Martin Herbert talks to Seamus Heaney about Titian, poetry, and painting on the occasion of he cross-disciplinary Metamorphosis: Titian 2012 sponsored by the National Gallery, London. The exhibition/event invited visual artists, poets, choreographers, and composers to respond to three Titian paintings in the National Gallery.

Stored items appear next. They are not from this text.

(* ===== verification/NetScan.v ===== *)
(** * Scanning for Redfish services

    src/redfish_ctl/discover/classifier.py (the vendor of a service root),
    src/redfish_ctl/discovery/net_scan.py and discovery/cmd_bmc_scan.py (the
    credential-less scan of a network segment on a thread pool), and
    src/redfish_ctl/discover/scanner.py with the fetcher of discover/cli.py (the
    asynchronous scan of a host list behind a semaphore).  What
    [requests.get] returns or raises for a URL is a parameter; the pools are those of
    Pool.v. *)

From stdpp Require Import base list strings relations pretty.
From Stdlib Require Import Ascii ZArith Lia Sorted.
From S2P Require Import Prelude PyVal Effects Http Pool Networks.

Module NetScan.
Import Http.
Local Open Scope Z_scope.
Local Open Scope py_scope.

(** ** The classifier *)

(** [_OEM_KEY_TO_VENDOR] *)
Definition OEM_KEY_TO_VENDOR : list (string * string) :=
  [("dell", "dell"); ("emc", "dell"); ("hpe", "hpe"); ("hp", "hpe"); ("supermicro", "supermicro");
   ("smc", "supermicro"); ("smci", "supermicro"); ("openbmc", "openbmc")].

(** [_TEXT_TOKENS] *)
Definition TEXT_TOKENS : list (string * string) :=
  [("dell", "dell"); ("hewlett packard enterprise", "hpe"); ("hpe", "hpe"); ("hewlett-packard", "hpe");
   ("hewlett packard", "hpe"); ("hp", "hpe"); ("supermicro", "supermicro"); ("super micro", "supermicro");
   ("openbmc", "openbmc")].

(** [_vendor_from_oem(service_root)] *)
Definition vendor_from_oem (service_root : pydict) : option string :=
  match dget "Oem" service_root with
  | PDict oem => head (omap (fun key => dict_get (PyStr.lower (PyStr.strip key)) OEM_KEY_TO_VENDOR) (dict_keys oem))
  | _ => None
  end.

Heaney, Herbert writes, "chose to write about The Death of Actaeon – in, as he says, 'a sonnet and a half; 14 lines, then six.' …In Titian's painting, a horror show of a scene glimpsed through the gorgeous brown blur of the Italian’s late loose paint handling – the atmospherics and dreamy openness, perhaps, creating room for another creator to later inhabit it – we see the hunter sprouting horns as the dogs race towards him… 'I always thought of the stag as the thing in that painting, and it was the physical weight of the antlers that I felt,' says Heaney, 'and at the end Ovid says about Actaeon's companions that they're cheering on the hounds. The irony of that, I felt, should be a bit cruel – cruel and ironical at the same time.”
The Telegraph also published a selection of poetry in response to Titian by Heaney, Tony Harrison, Christopher Reid, Carol Ann Duffy, Wendy Cope, and Simon Armitage.